Last Thursday in class, a peer made the argument that Melville was being satirical in his portrayal of the “negroes” through the eyes of Capt. Delano. The indirection and irony that editors Robert S. Levine, John Stauffer, and John R. McKivigan speak of can be seen page after page in “Benito Cereno” while, The Heroic Slave is much more straightforward in articulating it’s themes.
Its quite clear the confusion that Benito Cereno creates for its audience. Its folly is that it can just as easily stand as an anti-slavery text as it can a pro-slavery text. I’ll use a quote which we used in our debate on Thursday to highlight the “irony” of Benito Cereno, “Most negroes are natural valets and hair-dressers. . .God had set the whole negro to some pleasant tune. . . Capitan Delano took to negroes, not philanthropically, but genially, just as other men to Newfoundland dogs.” This portrayal seems ridiculous to a majority of 21st-century readers, but in the mid-19th-century, it was read widely as a fact.
Polarizing issues, even today, are often tackled by satire. Watch South Park much? But the problem with satire is that, unless it ultimately/explicitly claims a true allegiance, it fuels both fires. To the abolitionist audience, “Benito Cereno”’s sarcasm and over-simplified view of the slaves seem like an obvious jab toward the pro-slavery audience.

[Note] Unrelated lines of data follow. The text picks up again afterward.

(* ===== verification/Logger.v ===== *)
(** * The log ring (lib/logging/logger)

    The last [kLogCapacity] messages, kept in RAM for the dashboard.  Formatting is
    the C library's; the text that is logged is given. *)

From Stdlib Require Import ZArith Lia String.
From stdpp Require Import list.
From S2P Require Import Prelude BuildConfig CString Platform.
Open Scope Z_scope.

Module LogLevel.
Inductive t := kDebug | kInfo | kWarn | kError.
#[export] Instance t_eq_dec : EqDecision t.
Proof. solve_decision. Defined.
End LogLevel.
Export (hints) LogLevel.

Definition levelName (level : LogLevel.t) : string :=
  match level with
  | LogLevel.kDebug => "DEBUG"
  | LogLevel.kInfo => "INFO"
  | LogLevel.kWarn => "WARN"
  | LogLevel.kError => "ERROR"
  end.

Record LogEntry := mkLogEntry {
  le_uptimeMs : Z;
  le_level : LogLevel.t;
  le_subsystem : list Z;
  le_message : list Z;
}.

Definition LogEntry_init : LogEntry :=
  mkLogEntry 0 LogLevel.kInfo (zeros 9) (zeros kLogMessageCapacity).

(** [lg_mutex]: the mutex exists. *)
Record Logger := mkLogger {
  lg_mutex : bool;
  lg_entries : list LogEntry;
  lg_size : nat;
  lg_next : nat;
}.

Definition Logger_init : Logger :=
  mkLogger false (replicate kLogCapacity LogEntry_init) 0 0.

Definition loggerBegin (mutexCreated : bool) (l : Logger) : bool * Logger :=
  (mutexCreated, l <| lg_mutex := mutexCreated |>).

(** The entry of a message. *)
Definition logEntry (uptimeUs : Z) (level : LogLevel.t) (subsystem : ptr (list Z))
    (message : list Z) : LogEntry :=
  mkLogEntry (uptimeUs / 1000) level
    (strncpyz (le_subsystem LogEntry_init) (default (chars "APP") subsystem))
    (putText (le_message LogEntry_init) message).

(** [taken]: the mutex was obtained within its 10 milliseconds. *)
Definition log (taken : bool) (entry : LogEntry) (l : Logger) : Logger :=
  if negb (lg_mutex l) || negb taken then l
  else
    mkLogger (lg_mutex l) (<[lg_next l := entry]> (lg_entries l))
      (if (lg_size l <? kLogCapacity)%nat then S (lg_size l) else lg_size l)
      (Nat.modulo (lg_next l + 1) kLogCapacity).

(** The loop of [snapshot] from [index] on, [count] entries to go. *)
Fixpoint copyEntries (oldest skip index count : nat) (l : Logger) (output : list LogEntry)
  : list LogEntry :=
  match count with
  | O => output
  | S count =>
      let entry := default LogEntry_init
        (lg_entries l !! Nat.modulo (oldest + skip + index) kLogCapacity) in
      copyEntries oldest skip (S index) count l (<[index := entry]> output)
  end.

(** [taken]: the mutex was obtained within its 50 milliseconds. *)
Definition logSnapshot (taken : bool) (output : ptr (list LogEntry)) (capacity : nat)
    (l : Logger) : nat * ptr (list LogEntry) :=
  match output with
  | None => (0%nat, output)
  | Some buffer =>
      if (capacity =? 0)%nat || negb (lg_mutex l) || negb taken then (0%nat, output)
      else
        let count := if (lg_size l <? capacity)%nat then lg_size l else capacity in
        let oldest := if (lg_size l <? kLogCapacity)%nat then 0%nat else lg_next l in
        let skip := (lg_size l - count)%nat in
        (count, Some (copyEntries oldest skip 0 count l buffer))
  end.

(** ** The ring *)

(** The logger after the messages [kept] have been stored. *)
Record ring_ok (kept : list LogEntry) (l : Logger) : Prop := {
  ring_length : length (lg_entries l) = kLogCapacity;
  ring_size : lg_size l = Nat.min (length kept) kLogCapacity;
  ring_next : lg_next l = Nat.modulo (length kept) kLogCapacity;
  ring_entries : forall j, (length kept < j + kLogCapacity + 1)%nat -> (j < length kept)%nat ->
    lg_entries l !! Nat.modulo j kLogCapacity = kept !! j;
}.

Lemma capacity_pos : kLogCapacity <> 0%nat.
Proof. done. Qed.

(** Positions less than a capacity apart have different places. *)
Lemma places_differ (n i j : nat) :
  n <> 0%nat -> (i < j)%nat -> (j < i + n)%nat -> Nat.modulo i n <> Nat.modulo j n.
Proof.
  intros Hn Hij Hj E. pose proof (Nat.div_mod_eq i n). pose proof (Nat.div_mod_eq j n).
  pose proof (Nat.mod_upper_bound i n Hn). pose proof (Nat.mod_upper_bound j n Hn).
  assert (j / n = i / n \/ i / n + 1 <= j / n)%nat as [?|?]; [|nia..].
  pose proof (Nat.Div0.div_le_mono i j n). lia.
Qed.

Lemma log_ring entry kept l :
  ring_ok kept l -> lg_mutex l = true -> ring_ok (kept ++ [entry]) (log true entry l).
Proof.
  intros [L S N R] M. unfold log. rewrite M. cbn [negb orb].
  pose proof capacity_pos as Hc.
  pose proof (Nat.mod_upper_bound (length kept) kLogCapacity Hc).
  split; cbn [lg_entries lg_size lg_next]; rewrite ?length_app; change (length [entry]) with 1%nat.
  - by rewrite length_insert.
  - rewrite S. destruct (Nat.ltb_spec (Nat.min (length kept) kLogCapacity) kLogCapacity); lia.
  - rewrite N. by rewrite Nat.Div0.add_mod_idemp_l.
  - intros j Hj1 Hj2. rewrite N. destruct (decide (j = length kept)) as [->|Hne].
    + rewrite list_lookup_insert_eq by lia. by rewrite lookup_app_r, Nat.sub_diag.
    + rewrite list_lookup_insert_ne, lookup_app_l by
        (try lia; intros E; symmetry in E; revert E; apply places_differ; lia).
      apply R; lia.
Qed.

(** ** Snapshots *)

Lemma copyEntries_spec l oldest skip count index output :
  (index + count <= length output)%nat -> length (lg_entries l) = kLogCapacity ->
  copyEntries oldest skip index count l output =
  take index output ++
  map (fun i => default LogEntry_init
                  (lg_entries l !! Nat.modulo (oldest + skip + (index + i)) kLogCapacity))
    (seq 0 count) ++ drop (index + count) output.
Proof.
  intros Ho L. revert index output Ho.
  induction count as [|count IH]; intros index output Ho; cbn [copyEntries].
  - by rewrite Nat.add_0_r, app_nil_l, take_drop.
  - rewrite IH by (rewrite length_insert; lia).
    rewrite (take_S_r _ _ _ (list_lookup_insert_eq output index _ ltac:(lia))).
    rewrite take_insert_ge, drop_insert_lt by lia. rewrite <- app_assoc. f_equal.
    rewrite <- cons_seq. cbn [map app]. rewrite Nat.add_0_r. f_equal.
    rewrite <- seq_shift, map_map. replace (index + S count)%nat with (S index + count)%nat by lia.
    f_equal. apply map_ext. intros i. by rewrite Nat.add_succ_comm.
Qed.

(** The last [n] of some messages. *)
Definition last_of {A} (n : nat) (l : list A) : list A := drop (length l - n) l.

Lemma snapshot_ring kept l output capacity :
  ring_ok kept l -> lg_mutex l = true -> (0 < capacity <= length output)%nat ->
  let count := Nat.min (Nat.min (length kept) kLogCapacity) capacity in
  logSnapshot true (Some output) capacity l =
  (count, Some (last_of count kept ++ drop count output)).
Proof.
  intros [L S N R] M Hc count. unfold logSnapshot. rewrite M.
  destruct (Nat.eqb_spec capacity 0); [lia|]. cbn [negb orb].
  assert ((if (lg_size l <? capacity)%nat then lg_size l else capacity) = count) as ->
    by (unfold count; rewrite S; destruct (Nat.ltb_spec (Nat.min (length kept) kLogCapacity) capacity); lia).
  do 2 f_equal. rewrite copyEntries_spec by (unfold count; lia || done).
  rewrite take_0, app_nil_l, Nat.add_0_l. f_equal.
  apply list_eq. intros i. unfold last_of. rewrite lookup_drop.
  pose proof capacity_pos as Hp.
  assert (count <= length kept)%nat as Hk by (unfold count; lia).
  destruct (decide (i < count)%nat) as [Hi|Hi].
  - rewrite list_lookup_fmap, lookup_seq_lt by done. cbn [fmap option_fmap option_map].
    rewrite !Nat.add_0_l.
    assert (Nat.modulo ((if (lg_size l <? kLogCapacity)%nat then 0 else lg_next l) +
              (lg_size l - count) + i) kLogCapacity =
            Nat.modulo (length kept - count + i) kLogCapacity) as ->.
    { rewrite S, N. destruct (Nat.ltb_spec (Nat.min (length kept) kLogCapacity) kLogCapacity).
      - f_equal. lia.
      - assert (Nat.min (length kept) kLogCapacity = kLogCapacity) as -> by lia.
        rewrite <- !Nat.add_assoc, Nat.Div0.add_mod_idemp_l.
        replace (length kept + (kLogCapacity - count + i))%nat
          with (length kept - count + i + 1 * kLogCapacity)%nat by (unfold count in *; lia).
        apply Nat.Div0.mod_add. }
    rewrite R by (unfold count in *; lia).
    destruct (lookup_lt_is_Some_2 kept (length kept - count + i) ltac:(lia)) as [e ->]. done.
  - rewrite lookup_ge_None_2, lookup_ge_None_2; [done|..]; [lia|].
    rewrite length_fmap, length_seq. lia.
Qed.

(** ** Runs *)

(** The messages are logged in order; those whose mutex was not obtained in time
    are lost. *)
Fixpoint log_all (calls : list (bool * LogEntry)) (l : Logger) : Logger :=
  match calls with
  | [] => l
  | (taken, entry) :: calls => log_all calls (log taken entry l)
  end.

Definition taken_of (calls : list (bool * LogEntry)) : list LogEntry :=
  omap (fun c : bool * LogEntry => if fst c then Some (snd c) else None) calls.

Lemma log_all_ring calls kept l :
  ring_ok kept l -> lg_mutex l = true ->
  ring_ok (kept ++ taken_of calls) (log_all calls l) /\ lg_mutex (log_all calls l) = true.
Proof.
  revert kept l. induction calls as [|[taken entry] calls IH]; intros kept l R M; cbn [log_all].
  - by rewrite app_nil_r.
  - destruct taken; cbn [taken_of omap list_omap fst snd].
    + change (omap _ calls) with (taken_of calls). rewrite cons_middle, app_assoc. apply IH; [by apply log_ring|]. unfold log. by rewrite M.
    + apply IH; unfold log; by rewrite M.
Qed.

Lemma logger_ring : ring_ok [] (loggerBegin true Logger_init).2.
Proof. split; [apply length_replicate|done|done|cbn [length]; lia]. Qed.

(** C26: the log is the last [kLogCapacity] messages: after [begin] and any sequence
    of messages, a snapshot gives the newest ones whose mutex was obtained, as many
    as there are and fit, oldest first, and leaves the rest of the output alone;
    when the mutex is not obtained it gives none. *)
Theorem log_keeps_newest calls output capacity :
  (0 < capacity <= length output)%nat ->
  let l := log_all calls (loggerBegin true Logger_init).2 in
  let kept := taken_of calls in
  let count := Nat.min (Nat.min (length kept) kLogCapacity) capacity in
  logSnapshot true (Some output) capacity l =
    (count, Some (last_of count kept ++ drop count output)) /\
  logSnapshot false (Some output) capacity l = (0%nat, Some output).
Proof.
  intros Hc l kept count.
  destruct (log_all_ring calls [] _ logger_ring eq_refl) as [R M]. split.
  - by apply snapshot_ring.
  - unfold logSnapshot. by rewrite !orb_true_r.
Qed.

Definition sampleEntry (i : nat) : LogEntry :=
  logEntry (Z.of_nat i * 1000000) LogLevel.kWarn (Some (chars "QUEUE")) (chars "full").

Definition sampleCalls : list (bool * LogEntry) :=
  map (fun i => (negb (i =? 3)%nat, sampleEntry i)) (seq 0 100).

(** A hundred messages, of which the fourth is lost. *)
Lemma log_keeps_newest_witness :
  let l := log_all sampleCalls (loggerBegin true Logger_init).2 in
  lg_size l = 96%nat /\
  logSnapshot true (Some (replicate 2 LogEntry_init)) 2 l =
    (2%nat, Some (map sampleEntry [98; 99]%nat)).
Proof.
  split; [vm_compute; reflexivity|].
  etransitivity; [exact (proj1 (log_keeps_newest sampleCalls (replicate 2 LogEntry_init) 2
    ltac:(vm_compute; lia)))|].
  vm_compute. reflexivity.
Defined.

But, to the pro-slavery audience of 1855, it’s rife with confirmation statements. In that light, “Benito Cereno” is toothless. Perhaps Melville didn’t want to cause any problems, so he found a nice cushy spot on the fence so he could receive praise from both sides.
The Heroic Slave lacks the ambiguity of Benito Cereno, but makes up for it in backbone. It doesn’t tip-toe around with satire or irony. Douglass, through the voice of Madison, declares war against slavery; a war on a principal no different than that of the Revolutionary War: freedom. Douglass writes, “You call me a black murderer. I am not a murderer. God is my witness that LIBERTY, not malice, is the motive for this nights work… We have done that which you applaud your fathers for doing, and if we are murderers, so were they.” This passage sealed the deal for The Heroic Slave. It’s more than a story, its a declaration of war.
Both “Benito Cereno” and The Heroic Slave tell tales of slave ship mutinies. That is where their similarities end. Babo, the hero (or villian, depending on how you look at it) in “Benito Cereno” is hanged for leading the mutiny. Washington, the hero in The Heroic Slave is revered and celebrated as a true hero should. “Benito Cereno” is totally fictional, while The Heroic Slave is based off a true event. “Benito Cereno” was written by a white guy who had to appeal to as many people as he could to avoid another commercial failure (Moby-Dick), so he could make some money. Frederick Douglass was a black man with nothing greater to lose except the fight for liberty of his people. “Benito Cereno” confirms its readers bias, whatever that may be. The Heroic Slave says “If the mutineers were black murderers, so were your white fathers.”
Maybe Douglass is making a jab at Melville’s “Benito Cereno” when he opens part 3 of “The Heroic Slave” with a line from a Byron poem: “His head was with his heart, and that was far away!”. Perhaps he was directly alluding to Melville’s head, which was focused on writing a successful story and appealing to a wide audience, while his heart was. . . who knows?